Task item - Reproduce all records verbatim.

Source records:
(* ===== verification/EngineSample.v ===== *)
(** * A concrete run of the task engine

    The controller of Admission.v and the delivery lane of Delivery.v under the
    coordinator of Engine.v: a small configuration, three tasks and the state
    they reach. The witnesses of the theorems on the engine are evaluated on it. *)

From stdpp Require Import relations.
From S2P Require Import Prelude.
From S2P Require Import Execution.
From S2P Require Import Tasks.
From S2P Require Import AdmissionTypes.
From S2P Require Import DeadlineIndex.
From S2P Require Import ReadyQueue.
From S2P Require Import Admission.
From S2P Require Import AdmissionInstance.
From S2P Require Import EngineAccounting.
From S2P Require Import EngineConfig.
From S2P Require Import EngineState.
From S2P Require Import Delivery.
From S2P Require Import Engine.
From S2P Require Import EngineInvariant.
From S2P Require Import EngineSteps.
From S2P Require Import EngineDispatch.
From S2P Require Import EngineHandlers.
From S2P Require Import EngineSystem.

(** ** A concrete run, for the witnesses

    One pool with two workers, one unit of the resource [db], every commit and
    every clock reading the same; a pump that takes the commit. *)

Definition sample_config : Config :=
  mkConfig {["pool" := mkPoolEngineConfig 2 0 true second 10 (10 * mib)]}
    4 2 second 16 0 0 0 1 4 0 4 {["db" := 1]}.

Definition sample_clock (n k : nat) : time := 1000.
Definition same_order {X} (n : nat) (l : list X) : list X := l.

Definition sample_task (id owner key : string) (commit callback : option closure) : WorkSpec :=
  mkWorkSpec id (mkScope "s" 1) owner "pool" "" key 0 0 "" (Some (VString false "abc")) None
    [mkReq "db" 1] (Some 1%nat) commit callback.

Abbreviation controller := (Admission.Controller ReadyQueue.ReadyQueue DeadlineIndex.DeadlineIndex) (only parsing).

Definition sample_start : option goerror * engine controller lane :=
  Start sample_clock same_order sample_config false (NewEngine newCompletionDelivery sample_config).

Definition sample_run (evs : list system_event) : option (system (A := controller) (L := lane)) :=
  run_steps sample_clock same_order same_order None (Some PumpAck) (fun _ => true) evs
    (mkSystem sample_start.2 ∅).

(** Three tasks: [t1] runs and is durable, [t2] waits for the resource, [t3] is
    cancelled while it waits. *)
Definition sample_events : list system_event :=
  [SysRequest (ReqSubmit None (sample_task "t1" "o" "k" (Some 9%nat) (Some 5%nat)) (Some decisionPending));
   SysRequest (ReqSubmit None (sample_task "t2" "o" "k" None None) None);
   SysRequest (ReqSubmit None (sample_task "t3" "p" "" None None) None);
   SysTake "pool" 0;
   SysRequest (ReqWorkerStarted "t1" (Some (mkPermit 1 "pool" "t1" 1)) 5);
   SysRequest (ReqCancel "t3" CauseUserCancel)].

Definition sample_state : system (A := controller) (L := lane) :=
  default (mkSystem sample_start.2 ∅) (sample_run sample_events).

Abbreviation sample_reachable :=
  (reachable newCompletionDelivery sample_clock same_order same_order None (Some PumpAck)
    (fun _ => true) sample_config) (only parsing).

Lemma sample_state_reachable : sample_reachable sample_state.
Proof.
  exists (mkSystem sample_start.2 ∅). split.
  - split; [reflexivity|]. vm_compute. reflexivity.
  - apply (run_steps_sound _ _ _ _ _ _ sample_events). vm_compute. reflexivity.
Qed.

Example sample_view :
  let s := sys_engine sample_state in
  (e_activeTasks s, e_faults s, e_resourceUsed s !! "db",
   (fun r => r_state r) <$> e_registry s !! "t1", (fun r => r_state r) <$> e_registry s !! "t2",
   (fun r => r_state r) <$> e_registry s !! "t3")
  = (2, [], Some 1, Some StateRunning, Some StateQueued, Some StateCancelled).
Proof. vm_compute. reflexivity. Qed.

Inductive own_step : call -> call -> Prop :=
  | own_enqueue k :
      ca_client k = ClientEnqueue -> ca_loop k <> LoopCleared ->
      own_step k (set_place InInbox (set_client (ClientSelect true true) k))
  | own_enqueue_ctx k :
      ca_client k = ClientEnqueue -> ca_ctxDone k = true ->
      own_step k (set_client (ClientDone (Refused RefusedByCtx)) k)
  | own_enqueue_root k :
      ca_client k = ClientEnqueue -> ca_rootDone k = true ->
      own_step k (set_client (ClientDone (Refused RefusedByRoot)) k)
  | own_receive k a b r :
      ca_client k = ClientSelect a b -> ca_reply k = Some r ->
      own_step k (set_client (ClientDone (GotReply r)) k)
  | own_ctx k b :
      ca_client k = ClientSelect true b -> ca_ctxDone k = true ->
      own_step k (try_cancel RefusedByCtx (ClientSelect false b) k)
  | own_root k a :
      ca_client k = ClientSelect a true -> ca_rootDone k = true ->
      own_step k (try_cancel RefusedByRoot (ClientSelect a false) k)
  | own_reply k r :
      ca_place k = Serving r ->
      own_step k (mkCall (ca_state k) (ca_cell k) (ca_client k) Served (Some r) (ca_ctxDone k)
        (ca_rootDone k) (ca_loop k) (ca_served k)).

Definition serving (k : call) : bool := match ca_place k with Serving _ => true | _ => false end.

Inductive env_step : call -> call -> Prop :=
  | env_serve k r c' s' :
      ca_loop k = LoopRunning -> ca_place k = InInbox ->
      co_serve (ca_cell k) (ca_state k) r c' s' ->
      env_step k (mkCall s' c' (ca_client k) (Serving r) (ca_reply k) (ca_ctxDone k)
        (ca_rootDone k) (ca_loop k) (Some (ca_state k, s')))
  | env_other k s' :
      serving k = false -> co_other (ca_state k) s' -> env_step k (set_state s' k)
  | env_ctx_done k : env_step k (set_done true (ca_rootDone k) k)
  | env_root_done k :
      env_step k (set_state (co_root_cancelled (ca_state k)) (set_done (ca_ctxDone k) true k))
  | env_loop_returns k :
      ca_rootDone k = true -> ca_loop k = LoopRunning -> serving k = false ->
      env_step k (set_state (co_finish (ca_state k)) (set_loop LoopReturned k))
  | env_loop_cleared k :
      ca_loop k = LoopReturned ->
      env_step k (set_loop LoopCleared
        (match ca_place k with InInbox => set_place Dropped k | _ => k end)).
(* ===== verification/_CoqProject ===== *)
-Q . S2P
Prelude.v
Mem.v
Memory.v
MemoryFacts.v
MemorySpec.v
Paging.v
PagingFacts.v
PagingSpec.v
Process.v
ProcessSpec.v
Syscall.v
SyscallSpec.v
BlockDev.v
Ports.v
Ata.v
AtaSpec.v
Fat16.v
Fat16Facts.v
Fat16Dir.v
Fat16Spec.v
Fat16Mount.v
Fat16Examples.v
Screen.v
ScreenSpec.v
TarFs.v
TarFsSpec.v
Descriptors.v
Devices.v
DevicesSpec.v
UserMem.v
Elf.v
ElfSpec.v
Keyboard.v
KeyboardSpec.v
Shell.v
ShellSpec.v
ShellFiles.v
ShellSafe.v
RunSpec.v
ShellExamples.v
Kernel.v
KernelSpec.v
KernelExamples.v
SpawnSpec.v
FirstSpawn.v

Exercise solution -
(* ===== verification/EngineSample.v ===== *)
(** * A concrete run of the task engine

    The controller of Admission.v and the delivery lane of Delivery.v under the
    coordinator of Engine.v: a small configuration, three tasks and the state
    they reach. The witnesses of the theorems on the engine are evaluated on it. *)

From stdpp Require Import relations.
From S2P Require Import Prelude.
From S2P Require Import Execution.
From S2P Require Import Tasks.
From S2P Require Import AdmissionTypes.
From S2P Require Import DeadlineIndex.
From S2P Require Import ReadyQueue.
From S2P Require Import Admission.
From S2P Require Import AdmissionInstance.
From S2P Require Import EngineAccounting.
From S2P Require Import EngineConfig.
From S2P Require Import EngineState.
From S2P Require Import Delivery.
From S2P Require Import Engine.
From S2P Require Import EngineInvariant.
From S2P Require Import EngineSteps.
From S2P Require Import EngineDispatch.
From S2P Require Import EngineHandlers.
From S2P Require Import EngineSystem.

(** ** A concrete run, for the witnesses

    One pool with two workers, one unit of the resource [db], every commit and
    every clock reading the same; a pump that takes the commit. *)

Definition sample_config : Config :=
  mkConfig {["pool" := mkPoolEngineConfig 2 0 true second 10 (10 * mib)]}
    4 2 second 16 0 0 0 1 4 0 4 {["db" := 1]}.

Definition sample_clock (n k : nat) : time := 1000.
Definition same_order {X} (n : nat) (l : list X) : list X := l.

Definition sample_task (id owner key : string) (commit callback : option closure) : WorkSpec :=
  mkWorkSpec id (mkScope "s" 1) owner "pool" "" key 0 0 "" (Some (VString false "abc")) None
    [mkReq "db" 1] (Some 1%nat) commit callback.

Abbreviation controller := (Admission.Controller ReadyQueue.ReadyQueue DeadlineIndex.DeadlineIndex) (only parsing).

Definition sample_start : option goerror * engine controller lane :=
  Start sample_clock same_order sample_config false (NewEngine newCompletionDelivery sample_config).

Definition sample_run (evs : list system_event) : option (system (A := controller) (L := lane)) :=
  run_steps sample_clock same_order same_order None (Some PumpAck) (fun _ => true) evs
    (mkSystem sample_start.2 ∅).

(** Three tasks: [t1] runs and is durable, [t2] waits for the resource, [t3] is
    cancelled while it waits. *)
Definition sample_events : list system_event :=
  [SysRequest (ReqSubmit None (sample_task "t1" "o" "k" (Some 9%nat) (Some 5%nat)) (Some decisionPending));
   SysRequest (ReqSubmit None (sample_task "t2" "o" "k" None None) None);
   SysRequest (ReqSubmit None (sample_task "t3" "p" "" None None) None);
   SysTake "pool" 0;
   SysRequest (ReqWorkerStarted "t1" (Some (mkPermit 1 "pool" "t1" 1)) 5);
   SysRequest (ReqCancel "t3" CauseUserCancel)].

Definition sample_state : system (A := controller) (L := lane) :=
  default (mkSystem sample_start.2 ∅) (sample_run sample_events).

Abbreviation sample_reachable :=
  (reachable newCompletionDelivery sample_clock same_order same_order None (Some PumpAck)
    (fun _ => true) sample_config) (only parsing).

Lemma sample_state_reachable : sample_reachable sample_state.
Proof.
  exists (mkSystem sample_start.2 ∅). split.
  - split; [reflexivity|]. vm_compute. reflexivity.
  - apply (run_steps_sound _ _ _ _ _ _ sample_events). vm_compute. reflexivity.
Qed.

Example sample_view :
  let s := sys_engine sample_state in
  (e_activeTasks s, e_faults s, e_resourceUsed s !! "db",
   (fun r => r_state r) <$> e_registry s !! "t1", (fun r => r_state r) <$> e_registry s !! "t2",
   (fun r => r_state r) <$> e_registry s !! "t3")
  = (2, [], Some 1, Some StateRunning, Some StateQueued, Some StateCancelled).
Proof. vm_compute. reflexivity. Qed.

Inductive own_step : call -> call -> Prop :=
  | own_enqueue k :
      ca_client k = ClientEnqueue -> ca_loop k <> LoopCleared ->
      own_step k (set_place InInbox (set_client (ClientSelect true true) k))
  | own_enqueue_ctx k :
      ca_client k = ClientEnqueue -> ca_ctxDone k = true ->
      own_step k (set_client (ClientDone (Refused RefusedByCtx)) k)
  | own_enqueue_root k :
      ca_client k = ClientEnqueue -> ca_rootDone k = true ->
      own_step k (set_client (ClientDone (Refused RefusedByRoot)) k)
  | own_receive k a b r :
      ca_client k = ClientSelect a b -> ca_reply k = Some r ->
      own_step k (set_client (ClientDone (GotReply r)) k)
  | own_ctx k b :
      ca_client k = ClientSelect true b -> ca_ctxDone k = true ->
      own_step k (try_cancel RefusedByCtx (ClientSelect false b) k)
  | own_root k a :
      ca_client k = ClientSelect a true -> ca_rootDone k = true ->
      own_step k (try_cancel RefusedByRoot (ClientSelect a false) k)
  | own_reply k r :
      ca_place k = Serving r ->
      own_step k (mkCall (ca_state k) (ca_cell k) (ca_client k) Served (Some r) (ca_ctxDone k)
        (ca_rootDone k) (ca_loop k) (ca_served k)).

Definition serving (k : call) : bool := match ca_place k with Serving _ => true | _ => false end.

Inductive env_step : call -> call -> Prop :=
  | env_serve k r c' s' :
      ca_loop k = LoopRunning -> ca_place k = InInbox ->
      co_serve (ca_cell k) (ca_state k) r c' s' ->
      env_step k (mkCall s' c' (ca_client k) (Serving r) (ca_reply k) (ca_ctxDone k)
        (ca_rootDone k) (ca_loop k) (Some (ca_state k, s')))
  | env_other k s' :
      serving k = false -> co_other (ca_state k) s' -> env_step k (set_state s' k)
  | env_ctx_done k : env_step k (set_done true (ca_rootDone k) k)
  | env_root_done k :
      env_step k (set_state (co_root_cancelled (ca_state k)) (set_done (ca_ctxDone k) true k))
  | env_loop_returns k :
      ca_rootDone k = true -> ca_loop k = LoopRunning -> serving k = false ->
      env_step k (set_state (co_finish (ca_state k)) (set_loop LoopReturned k))
  | env_loop_cleared k :
      ca_loop k = LoopReturned ->
      env_step k (set_loop LoopCleared
        (match ca_place k with InInbox => set_place Dropped k | _ => k end)).
(* ===== verification/_CoqProject ===== *)
-Q . S2P
Prelude.v
Mem.v
Memory.v
MemoryFacts.v
MemorySpec.v
Paging.v
PagingFacts.v
PagingSpec.v
Process.v
ProcessSpec.v
Syscall.v
SyscallSpec.v
BlockDev.v
Ports.v
Ata.v
AtaSpec.v
Fat16.v
Fat16Facts.v
Fat16Dir.v
Fat16Spec.v
Fat16Mount.v
Fat16Examples.v
Screen.v
ScreenSpec.v
TarFs.v
TarFsSpec.v
Descriptors.v
Devices.v
DevicesSpec.v
UserMem.v
Elf.v
ElfSpec.v
Keyboard.v
KeyboardSpec.v
Shell.v
ShellSpec.v
ShellFiles.v
ShellSafe.v
RunSpec.v
ShellExamples.v
Kernel.v
KernelSpec.v
KernelExamples.v
SpawnSpec.v
FirstSpawn.v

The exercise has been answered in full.